Moreover, the results indicated the histidine residue enriched pH-sensitive IDRs are expected to confer pH sensitivity to polypeptides comprising/containing these sequences. Therefore, pH-sensitivity can be conferred on a heterologous protein by fusing it to a BRD4 intrinsically disordered region (IDR) or variants of BRD4-IDR; similarly, pH-sensitivity can be conferred to a cell by transducing the cell with a polynucleotide encoding the pH-sensitive BDR4-IDR region or its variants. Additionally, a PH-sensitive cellular response can be influenced by modulating the expression of heterologous BRD4-IDR region or its variants.
Applications
- Treatment of sepsis
- Treatment of inflammatory bowel disease (IBD)
- Potential use in cancers with acidic tumor microenvironments
- Treatment of other diseases characterized by excessive immune/ inflammatory responses
Advantages
- BRD4 is universally expressed, pH-sensitive mechanisms may be broadly applicable across both immune and non-immune cell types to mediate responses to inflammatory cues under acidic conditions.

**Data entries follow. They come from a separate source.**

(** Run a method of a part of the receiver (a base class, an attribute that
    holds an object). *)
Definition zoom {S T A} (proj : S -> T) (inj : T -> S -> S) (m : M T A) : M S A :=
  fun b s =>
    let o := m b (proj s) in
    mk_outcome S A (trace _ _ o) (backend _ _ o) (inj (state _ _ o) s) (result _ _ o).

(** Run a method on another object [obj]; the receiver stays as it is. The
    other object's new state is dropped: [m] only reads it, or returns it. *)
Definition on_object {S T A} (obj : T) (m : M T A) : M S A :=
  fun b s =>
    let o := m b obj in
    mk_outcome S A (trace _ _ o) (backend _ _ o) s (result _ _ o).

End Effects.

Arguments trace {_ S A} o.
Arguments backend {_ S A} o.
Arguments state {_ S A} o.
Arguments result {_ S A} o.

Declare Scope method_scope.
Delimit Scope method_scope with M.
Notation "x <- m ;; k" := (bind m (fun x => k))
  (at level 100, m at level 99, k at level 200, only parsing,
   right associativity) : method_scope.
Notation "m ;; k" := (bind m (fun _ => k))
  (at level 100, k at level 200, only parsing, right associativity) : method_scope.

Section Loops.
Context `{Backend}.

(** [for x in xs: acc = body(acc, x)] *)
Fixpoint for_in {S A X} (xs : list X) (acc : A) (body : A -> X -> M S A) : M S A :=
  match xs with
  | [] => ret acc
  | x :: xs' => (acc' <- body acc x ;; for_in xs' acc' body)%M
  end.

End Loops.

Section BackendState.
Context `{Backend}.

(** The state the backend is in, for reading an attribute of one of its
    objects. *)
Definition get_backend {S} : M S BState :=
  fun b s => mk_outcome S BState [] b s (Py.Ok b).

End BackendState.

(** ** [hahmmqtt/control_unit.py] *)

Import hahomematic_const const.

(** A constructor has no receiver yet: its state is [unit] and the new
    object is its result. *)

Module ControlConfig.

Record t := {
  entry_id : string;
  data : Py.mapping;
  default_callback_port : Z
}.

Section methods.
Context `{Backend}.

(** [default_port: int = PORT_ANY] *)
Definition __init__ (entry_id : string) (data : Py.mapping)
    (default_port : option Z) : M unit t :=
  ret {| entry_id := entry_id;
         data := data;
         default_callback_port := default PORT_ANY default_port |}.

End methods.
End ControlConfig.

Module BaseControlUnit.

Record t := {
  _entry_id : string;
  _config_data : Py.mapping;
  _default_callback_port : Z;
  _instance_name : Py.val;
  _central : option CentralUnit.t
}.

Definition set__central (central : option CentralUnit.t) (self : t) : t :=
  {| _entry_id := _entry_id self;
     _config_data := _config_data self;
     _default_callback_port := _default_callback_port self;
     _instance_name := _instance_name self;
     _central := central |}.

Section methods.
Context `{Backend}.

Definition __init__ (control_config : ControlConfig.t) : M unit t :=
  (instance_name <- lift (Py.getitem (ControlConfig.data control_config)
                                     ATTR_INSTANCE_NAME) ;;
   ret {| _entry_id := ControlConfig.entry_id control_config;
          _config_data := ControlConfig.data control_config;
          _default_callback_port := ControlConfig.default_callback_port control_config;
          _instance_name := instance_name;
          _central := None |})%M.

(** [x if not x == ANY else None] *)
Definition unless (is_any : bool) (x : Py.val) : Py.val :=
  if negb is_any then x else Py.None_.

Definition _async_create_central : M t CentralUnit.t :=
  (self <- get_self ;;
   interfaces <- lift (Py.getitem (_config_data self) ATTR_INTERFACE) ;;
   interface_names <- lift (Py.iter interfaces) ;;
   interface_configs <-
     for_in interface_names []
       (fun interface_configs interface_name =>
          interfaces <- lift (Py.getitem (_config_data self) ATTR_INTERFACE) ;;
          interface <- lift (Py.val_getitem interfaces interface_name) ;;
          port <- lift (Py.val_getitem interface ATTR_PORT) ;;
          path <- lift (Py.val_get interface ATTR_PATH) ;;
          ret (interface_configs ++
               [ {| InterfaceConfig.central_name := _instance_name self;
                    InterfaceConfig.interface := interface_name;
                    InterfaceConfig.port := port;
                    InterfaceConfig.path := path |} ])) ;;
   (* use last 10 chars of entry_id for central_id uniqueness *)
   let central_id := Py.last_chars 10 (_entry_id self) in
   host <- lift (Py.getitem (_config_data self) ATTR_HOST) ;;
   username <- lift (Py.getitem (_config_data self) ATTR_USERNAME) ;;
   password <- lift (Py.getitem (_config_data self) ATTR_PASSWORD) ;;
   tls <- lift (Py.getitem (_config_data self) ATTR_TLS) ;;
   verify_tls <- lift (Py.getitem (_config_data self) ATTR_VERIFY_TLS) ;;
   json_port <- lift (Py.getitem (_config_data self) ATTR_JSON_PORT) ;;
   let callback_host :=
     unless (Py.eq_str (Py.get (_config_data self) ATTR_CALLBACK_HOST) IP_ANY_V4)
            (Py.get (_config_data self) ATTR_CALLBACK_HOST) in
   let callback_port :=
     unless (Py.eq_int (Py.get (_config_data self) ATTR_CALLBACK_PORT) PORT_ANY)
            (Py.get (_config_data self) ATTR_CALLBACK_PORT) in
   await_get_central
     {| CentralConfig.name := _instance_name self;
        CentralConfig.storage_folder := "hahm-mqtt";
        CentralConfig.host := host;
        CentralConfig.username := username;
        CentralConfig.password := password;
        CentralConfig.central_id := central_id;
        CentralConfig.tls := tls;
        CentralConfig.verify_tls := verify_tls;
        CentralConfig.json_port := json_port;
        CentralConfig.callback_host := callback_host;
        CentralConfig.callback_port := callback_port;
        CentralConfig.default_callback_port := _default_callback_port self;
        CentralConfig.interface_configs := interface_configs |})%M.

Definition async_init_central : M t unit :=
  (self <- get_self ;;
   log DEBUG "Init central unit %s" [_instance_name self] ;;
   central <- _async_create_central ;;
   self <- get_self ;;
   set_self (set__central (Some central) self))%M.

(** [if self._central:] and [if self._central is not None:] are the same
    test: the attribute holds [None] or a central unit of the backend, an
    object of a class with neither [__bool__] nor [__len__], which is true. *)
Definition async_start_central : M t unit :=
  (self <- get_self ;;
   log DEBUG "Starting central unit %s" [_instance_name self] ;;
   match _central self with
   | Some central => await (start central) (CentralUnit_start central)
   | None => log EXCEPTION "Starting central unit %s not possible"
                 [_instance_name self]
   end ;;
   log INFO "Started central unit for %s" [_instance_name self])%M.

(** The body is a docstring and two comments. *)
Definition stop_central (args : list Py.val) : M t unit :=
  ret tt.

Definition async_stop_central : M t unit :=
  (self <- get_self ;;
   log DEBUG "Stopping central unit %s" [_instance_name self] ;;
   match _central self with
   | Some central => await (stop central) (CentralUnit_stop central)
   | None => ret tt
   end)%M.

(** The property [central]. *)
Definition central : M t CentralUnit.t :=
  (self <- get_self ;;
   match _central self with
   | Some central => ret central
   | None => raise (Py.Exception_ "homematicip_local.central not initialized")
   end)%M.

- Dynamic regulation independent of standard pH sensors
- Gene-specific modulation of inflammatory responses
- Minimization of harmful impacts of inflammatory conditions
Publications
- Stephanie Hajjar & Xu Zhou. pH sensing at the intersection of tissue homeostasis and inflammation. Trends Immunol. 2023 Oct;44(10):807-825. doi: 10.1016/j.it.2023.08.008. Epub 2023 Sep 14.
- Ruslan Medzhitov. The spectrum of inflammatory responses. Science. 2021 Nov 26;374(6571):1070-1075. doi: 10.1126/science.abi5200. Epub 2021 Nov 25.
- Matthew L Meizlish, et al. Tissue Homeostasis and Inflammation. Annu Rev Immunol. 2021 Apr 26:39:557-581. doi: 10.1146/annurev-immunol-061020-053734. Epub 2021 Mar 2.